RECORD SET section start
(** * Groups *)

(** A group is freed when nobody has seen it, or a grace period after it was unregistered. *)
Lemma free_group_ok x d r :
  d_tree d = false → d_list d = false → d_css d = false → (d_fair d = Some FairAllocated ∧ d_dead d = None ∧ d_unreg d = None) ∨ d_fair d = Some FairUnregistered →
  ∀ t, (∀ t', d_unreg d = Some t' → t' ≤ t) →
  rg i (both (own x d false r) (λ m g, d_unreg d ≠ None → elapsed t m g)) (sched_free_group x) (λ _, none false r).
Proof.
  intros Ht Hl Hc Hf t Hu. set (Y := λ m g, d_unreg d ≠ None → elapsed t m g).
  assert (stable i Y) as HY by (intros m g m' g' Hr HY Hn; eapply elapsed_stable; eauto).
  assert (∀ d', stable i (both (own x d' false r) Y)) as Hst by (intros d'; apply both_stable; eauto with tg).
  assert (∀ e Q d0 d1, rg i (own x d0 false r) (do_ e) Q → (∀ a m g, Q a m g → own x d1 false r m g) → rg i (both (own x d0 false r) Y) (do_ e) (λ _, both (own x d1 false r) Y)) as Hfr.
  { intros e Q d0 d1 He HQ m g Hi [Hb Hy]. destruct (He m g Hi Hb) as [Hs Hx]. split; [done|]. intros ret m' Hm. destruct (Hx ret m' Hm) as (g'&P'&Hok&HsP&HP&Hret).
    exists g', (both (own x d1 false r) Y). split_and!; [done|apply Hst| |by intros ? ?]. split; [exact (HQ _ _ _ (Hret m' g' (proj1 Hok) HP))|].
    intros Hn. specialize (Hy Hn). destruct Hok as [Hi' Hrel]. eapply (elapsed_stable (S i)); [|exact Hy]. apply Hrel. lia. }
  unfold sched_free_group. eapply rg_bind; [eapply Hfr; [apply free_fair_ok; [done|tauto]|intros ? m0 g0 H0; exact H0]|]. intros [].
  do 2 (eapply rg_bind; [eapply Hfr; [apply use_own|intros ? m0 g0 H0; exact H0]|]; intros []).
  eapply rg_pre; [|apply (kfree_ok _ x (d <| d_fair := None |>)); done]. intros m g Hi [Hb Hy]. split; [done|]. cbn. intros j T t' HT Hut.
  destruct Hy as [_ Hel]; [congruence|]. specialize (Hel j T HT). specialize (Hu t' Hut). lia.
Qed.
Lemma unregister_group_ok x d r t :
  d_tree d = false → d_list d = false → d_css d = false → d_fair d = Some FairAllocated ∨ d_fair d = Some FairOnline → (∀ t', d_dead d = Some t' → t' ≤ t) →
  rg i (both (own x d false r) (elapsed t)) (sched_unregister_group x) (λ _, none false r).
Proof.
  intros Ht Hl Hc Hf Hd. unfold sched_unregister_group. eapply rg_bind; [eapply rg_pre; [|by apply unregister_fair_ok]|].
  { intros m g Hi [Hb [_ Hel]]. split; [done|]. intros j T t' HT Hdx. destruct (base_own _ _ _ _ _ _ _ _ Hb) as [_ Hde].
    specialize (Hel j T HT). rewrite (e_dead _ _ _ _ Hde) in Hdx. specialize (Hd t' Hdx). lia. }
  intros []. apply rg_ex. intros t'. eapply rg_bind; [apply use_own|]. intros []. apply (call_rcu_ok i x _ false r false t').
  unfold queued. cbn. split_and!; [done..|]. by exists t'.
Qed.

Definition created p (o : option Z) (r : option Z) : assn :=
  match o with
  | Some x => own x (new_desc <| d_fair := Some FairAllocated |>) false r
  | None => none false r
  end.
Lemma use_parent p st : has_parent (t_ref st) p → rg i (base i st) (do_ (Use p)) (λ _, base i st).
Proof.
  intros Hp. apply use_ok; [eauto with tg|]. intros m g Hi Hb. apply (v_tree _ _ (v_shape _ _ Hi)). by eapply parent_in_tree.
Qed.
Lemma create_group_ok p ao r : has_parent r p → rg i (none false r) (sched_create_group p ao) (λ o, created p o r).
Proof.
  intros Hp. unfold sched_create_group. destruct (ao_mem ao); cbn [negb]; [|by apply rg_ret].
  assert (∀ x, rg i (own x (new_desc <| d_fair := Some FairAllocated |>) false r) (sched_free_group x;; mret None) (λ o, created p o r)) as Hfail.
  { intros x. eapply rg_bind; [eapply rg_pre; [|apply (free_group_ok x (new_desc <| d_fair := Some FairAllocated |>) r) with (t := 0); [done|done|done|by left|by intros t']]|intros []; by apply rg_ret].
    intros m g _ Hb. split; [done|]. cbn. done. }
  eapply rg_bind; [apply kmalloc_ok|]. intros []. eapply rg_bind; [by apply alloc_fair_ok|]. intros [].
  destruct (ao_fair ao); cbn [negb]; [|apply Hfail]. eapply rg_bind; [apply use_own|]. intros [].
  destruct (ao_rt ao); cbn [negb]; [|apply Hfail]. eapply rg_bind; [apply use_own|]. intros [].
  unfold alloc_uclamp_sched_group. eapply rg_bind; [eapply rg_bind; [apply use_own|intros []; by apply (use_parent p)]|]. intros []. by apply rg_ret.
Qed.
RECORD SET section end
The answer is the lines above between the line holding "rg i (both (own x d false r) (λ" and the line holding "assert (∀ e", inclusive, each written out exactly, and no others.

EXPECTED ANSWER>
  rg i (both (own x d false r) (λ m g, d_unreg d ≠ None → elapsed t m g)) (sched_free_group x) (λ _, none false r).
Proof.
  intros Ht Hl Hc Hf t Hu. set (Y := λ m g, d_unreg d ≠ None → elapsed t m g).
  assert (stable i Y) as HY by (intros m g m' g' Hr HY Hn; eapply elapsed_stable; eauto).
  assert (∀ d', stable i (both (own x d' false r) Y)) as Hst by (intros d'; apply both_stable; eauto with tg).
  assert (∀ e Q d0 d1, rg i (own x d0 false r) (do_ e) Q → (∀ a m g, Q a m g → own x d1 false r m g) → rg i (both (own x d0 false r) Y) (do_ e) (λ _, both (own x d1 false r) Y)) as Hfr.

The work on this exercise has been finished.